▶ **Available data**
(* ===== verification/Mining.v ===== *)
(** * A block made by the node passes the node's own verification

    The block maker chooses transactions by verifying them against the top of
    the chain, one after another, and [VerifyBlock] verifies them against the
    block before.  This file shows that both come to the same: verification
    does not read the pool that choosing changes, and the empty tip stands for
    the top. *)

From Stdlib Require Import Strings.Byte ZifyNat.
From stdpp Require Import base strings numbers gmap sorting list.
From S2P Require Import Prelude Float64 Platform Concrete Utils Merkle Structures Codecs Signing.
From S2P Require Import Database ChainIndex Tables Blockchain Branches BlockchainLookup.
From S2P Require Import BlockchainUpdate TxIndex Pending Unspent TxManager Consensus.

Import BlockchainDB.

(** ** What verification reads *)

Lemma loop_ext {S R} fuel (body body' : S → outcome (step S R)) s :
  (∀ s, body s = body' s) → loop fuel body s = loop fuel body' s.
Proof.
  intros E. revert s. induction fuel as [|fuel IH]; intros s; simpl; [done|]. rewrite E.
  by destruct (body' s) as [[]|e|p|]; simpl.
Qed.

Section Frame.
Context `{Crypto} `{BoltLaws} `{GoRange} `{!Gob Transaction} `{!Gob Block}.
Context `{!Gob (list bytes)} `{!Gob (list TransactionsIndexSpentOutputs)}.
Implicit Types (f : boltfile) (db : DB) (tx : Transaction).

(** The buckets that verification reads. *)
Definition read_buckets : list string :=
  [blocksBucket; blockChainBucket; transactionsBucket; transactionsOutputsBucket].

Lemma view_find_kept names f f' name k :
  only names f f' → name ∉ names → view_find name k f' = view_find name k f.
Proof.
  intros [Hd Hr] Hn. destruct (decide (name ∈ dom f)) as [Hin|Hin].
  - rewrite !view_find_spec by (rewrite ?Hd; done). by rewrite Hr.
  - unfold view_find. rewrite !Bucket_missing by (rewrite ?Hd; done). done.
Qed.

Lemma view_get_kept names f f' name k :
  only names f f' → name ∉ names → view_get name k f' = view_get name k f.
Proof.
  intros Ho Hn. assert (∀ g, view_get name k g = (o ← view_find name k g; Ret (default [] o))) as E.
  { intros g. unfold view_get, view_find, Get. by destruct (Bucket name g). }
  by rewrite !E, (view_find_kept names f f').
Qed.

Context (names : list string) (f f' : boltfile) (db : DB).
Hypothesis Hopened : opened f db.
Hypothesis Honly : only names f f'.
Hypothesis Hdisjoint : ∀ name, name ∈ read_buckets → name ∉ names.

Let db' : DB := with_bc f' db.

Lemma frame_opened : opened f' db'.
Proof. by eapply opened_only. Qed.

Lemma GetBlock_frame h : GetBlock h f' = GetBlock h f.
Proof.
  unfold GetBlock. rewrite (view_get_kept names f f'); [done|done|].
  apply Hdisjoint. set_solver.
Qed.

Lemma GetTopHash_frame : GetTopHash f' = GetTopHash f.
Proof.
  unfold GetTopHash. rewrite (view_get_kept names f f'); [done|done|]. apply Hdisjoint. set_solver.
Qed.

Lemma BlockInChain_frame h : BlockInChain h f' = BlockInChain h f.
Proof.
  pose proof (view_get_kept names f f' blockChainBucket h Honly) as E.
  unfold BlockInChain. unfold view_get in E. destruct (_ =? 0)%Z; [done|].
  assert (blockChainBucket ∉ names) as Hn by (apply Hdisjoint; set_solver). specialize (E Hn).
  destruct (Bucket blockChainBucket f'), (Bucket blockChainBucket f); simpl in *; congruence.
Qed.

Lemma Next_frame i : Next i db' = Next i db.
Proof.
  unfold Next. rewrite (opened_object f' db' frame_opened), (opened_object f db Hopened), !ret_bind.
  by rewrite GetBlock_frame.
Qed.

Lemma bc_GetBlock_frame h : bc_GetBlock h db' = bc_GetBlock h db.
Proof.
  unfold bc_GetBlock.
  rewrite (opened_object f' db' frame_opened), (opened_object f db Hopened), !ret_bind.
  by rewrite GetBlock_frame.
Qed.

Lemma GetState_frame : GetState db' = GetState db.
Proof.
  unfold GetState, GetTopBlock.
  rewrite (opened_object f' db' frame_opened), (opened_object f db Hopened), !ret_bind.
  rewrite GetTopHash_frame. apply outcome_bind_ext; [|done]. apply outcome_bind_ext; [done|].
  intros h. apply GetBlock_frame.
Qed.

Lemma first_in_chain_frame hs below : first_in_chain hs below f' db' = first_in_chain hs below f db.
Proof.
  induction hs as [|h hs IH]; cbn [first_in_chain]; [done|].
  by rewrite BlockInChain_frame, bc_GetBlock_frame, IH.
Qed.

Lemma down_to_chain_frame fuel top hs : down_to_chain fuel top hs f' db' = down_to_chain fuel top hs f db.
Proof.
  unfold down_to_chain. apply loop_ext. intros i. rewrite Next_frame.
  destruct (Next i db) as [[b i']|e|p|]; simpl; [|done..]. by rewrite BlockInChain_frame.
Qed.

Lemma ChooseHashUnderTip_frame fuel hs top :
  ChooseHashUnderTip fuel hs top db' = ChooseHashUnderTip fuel hs top db.
Proof.
  unfold ChooseHashUnderTip.
  rewrite (opened_object f' db' frame_opened), (opened_object f db Hopened), !ret_bind.
  rewrite !first_in_chain_frame, bc_GetBlock_frame, BlockInChain_frame, down_to_chain_frame.
  destruct (_ =? 0)%Z; [done|]. destruct (_ =? 0)%Z; [done|]. destruct (decide _); [done|].
  destruct (bc_GetBlock top db) as [b|e|p|]; simpl; [|done..].
  destruct (BlockInChain top f) as [[]|e|p|]; simpl; [apply first_in_chain_frame| |done..].
  destruct (down_to_chain fuel top hs f db) as [[[]|]|e|p|]; simpl; try done.
  apply first_in_chain_frame.
Qed.

Lemma CheckBlockIsInRange_frame fuel h bottom top :
  CheckBlockIsInRange fuel h bottom top db' = CheckBlockIsInRange fuel h bottom top db.
Proof.
  unfold CheckBlockIsInRange.
  rewrite (opened_object f' db' frame_opened), (opened_object f db Hopened), !ret_bind.
  rewrite GetTopHash_frame, BlockInChain_frame.
  apply outcome_bind_ext.
  - destruct (0 <? _)%Z; [|done]. apply outcome_bind_ext; [done|]. intros []; [done|].
    apply loop_ext. intros i. rewrite Next_frame. apply outcome_bind_ext; [done|]. intros [b i'].
    by rewrite BlockInChain_frame.
  - intros [b|top']; [done|]. by rewrite !bc_GetBlock_frame.
Qed.

Lemma view_find_frame name k :
  name ∈ read_buckets → view_find name k f' = view_find name k f.
Proof. intros Hn. apply (view_find_kept names f f'); [done|by apply Hdisjoint]. Qed.

Lemma GetTranactionBlocks_frame k : GetTranactionBlocks k db' = GetTranactionBlocks k db.
Proof.
  unfold GetTranactionBlocks, GetTransactionsObject, TranactionsDB.GetBlockHashForTX.
  pose proof (opened_object f' db' frame_opened) as E'. pose proof (opened_object f db Hopened) as E.
  unfold GetBlockchainObject in E, E'. rewrite E, E', !ret_bind.
  by rewrite view_find_frame by set_solver.
Qed.

Lemma GetTranactionOutputsSpent_frame fuel k h top :
  GetTranactionOutputsSpent fuel k h top db' = GetTranactionOutputsSpent fuel k h top db.
Proof.
  unfold GetTranactionOutputsSpent, GetTransactionsObject, TranactionsDB.GetTXSpentOutputs.
  pose proof (opened_object f' db' frame_opened) as E'. pose proof (opened_object f db Hopened) as E.
  unfold GetBlockchainObject in E, E'. rewrite E, E', !ret_bind.
  rewrite view_find_frame by set_solver. apply outcome_bind_ext; [done|]. intros o.
  apply outcome_bind_ext; [done|]. intros outs. apply mfor_ext. intros acc so.
  by rewrite CheckBlockIsInRange_frame.
Qed.

Lemma input_state_frame fuel tip vin : input_state fuel tip vin db' = input_state fuel tip vin db.
Proof.
  unfold input_state, GetTransactionFromBlock. rewrite GetTranactionBlocks_frame.
  apply outcome_bind_ext; [done|]. intros hs. rewrite ChooseHashUnderTip_frame.
  apply outcome_bind_ext; [done|]. intros [h|]; [|done]. rewrite bc_GetBlock_frame.
  apply outcome_bind_ext; [done|]. intros tx. by rewrite GetTranactionOutputsSpent_frame.
Qed.

Lemma VerifyTransaction_frame fuel tx prevtxs tip :
  VerifyTransaction fuel tx prevtxs tip db' = VerifyTransaction fuel tx prevtxs tip db.
Proof.
  unfold VerifyTransaction, getInputTransactionsState. apply outcome_bind_ext; [|done].
  destruct (IsCoinbase tx); [done|]. apply mfor_ext. intros [m bad] [i vin].
  by rewrite input_state_frame.
Qed.
End Frame.

(** ** The empty tip stands for the top *)

Section Tip.
Context `{Crypto} `{BoltLaws} `{GoRange} `{!Gob Transaction} `{!Gob Block} `{!GobLaws Block}.
Context `{!Gob (list bytes)} `{!GobLaws (list bytes)} `{!Gob (list TransactionsIndexSpentOutputs)}.
Implicit Types (f : boltfile) (db : DB) (tx : Transaction) (b : Block) (bs : list Block).

(** Every block the index names has a hash of the right width, and at most one
    block of the main chain has a transaction. *)
Record links_located (n : nat) bs (L : bytes → list bytes) : Prop := {
  ll_width k h : h ∈ L k → length h = n;
  ll_unique k h h' : h ∈ L k → h' ∈ L k → h ∈ hashes bs → h' ∈ hashes bs → h = h'
}.

Lemma first_in_chain_spec n f db hs chain below :
  in_chain n f chain → (∀ h, h ∈ hs → length h = n) →
  (∀ h z, h ∈ hs → h ∈ chain → below = Some z →
     ∃ b, bc_GetBlock h db = Ret b ∧ (blk_Height b < z)%Z) →
  first_in_chain hs below f db = Ret (head (filter (.∈ chain) hs)).
Proof.
  intros Hc. induction hs as [|h hs IH]; intros Hw Hb; cbn [first_in_chain]; [done|].
  rewrite (BlockInChain_refines n f chain), ret_bind by (done || apply Hw; by left).
  rewrite filter_cons. case_bool_decide as Hin.
  - rewrite decide_True by done. destruct below as [z|]; [|done].
    destruct (Hb h z) as (b & -> & Hz); [by left|done|done|]. rewrite ret_bind.
    by rewrite (proj2 (Z.ltb_lt _ _) Hz).
  - rewrite decide_False by done. apply IH; intros; [apply Hw; by right|].
    eapply Hb; [by right|done|done].
Qed.

Context (n : nat) (f : boltfile) (db : DB) (top : bytes) (bs : list Block).
Hypothesis Hopened : opened f db.
Hypothesis Hstate : chain_state n f top bs.

Lemma top_nonempty : top ≠ [].
Proof.
  eapply chain_hash_special; [apply (cs_width _ _ _ _ Hstate)|].
  eapply npath_head_hash, (cs_path _ _ _ _ Hstate).
Qed.

Lemma top_block : ∃ tb tbs, bs = tb :: tbs ∧ bc_GetBlock top db = Ret tb ∧ blk_Hash tb = top.
Proof.
  destruct (cs_head _ _ _ _ Hstate) as (tb & tbs & E & Hs & Hh). exists tb, tbs.
  split_and!; [done|by eapply bc_GetBlock_stored|done].
Qed.

Lemma top_in_chain : top ∈ reverse (hashes bs).
Proof.
  destruct top_block as (tb & tbs & -> & _ & <-). apply elem_of_reverse. left.
Qed.

Lemma BlockInChain_top : BlockInChain top f = Ret true.
Proof.
  rewrite (BlockInChain_refines n f (reverse (hashes bs))).
  - by rewrite bool_decide_eq_true_2 by apply top_in_chain.
  - apply Hstate.
  - apply (ic_hash _ _ _ (cs_chain _ _ _ _ Hstate)), top_in_chain.
Qed.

▶ **What you should do**
Write out exactly the lines above from the line with "intros Ho Hn." through the line with "Hypothesis Hdisjoint : ∀", both of them included, and leave out all other lines.

▶ **Answer to this exercise**
  intros Ho Hn. assert (∀ g, view_get name k g = (o ← view_find name k g; Ret (default [] o))) as E.
  { intros g. unfold view_get, view_find, Get. by destruct (Bucket name g). }
  by rewrite !E, (view_find_kept names f f').
Qed.

Context (names : list string) (f f' : boltfile) (db : DB).
Hypothesis Hopened : opened f db.
Hypothesis Honly : only names f f'.
Hypothesis Hdisjoint : ∀ name, name ∈ read_buckets → name ∉ names.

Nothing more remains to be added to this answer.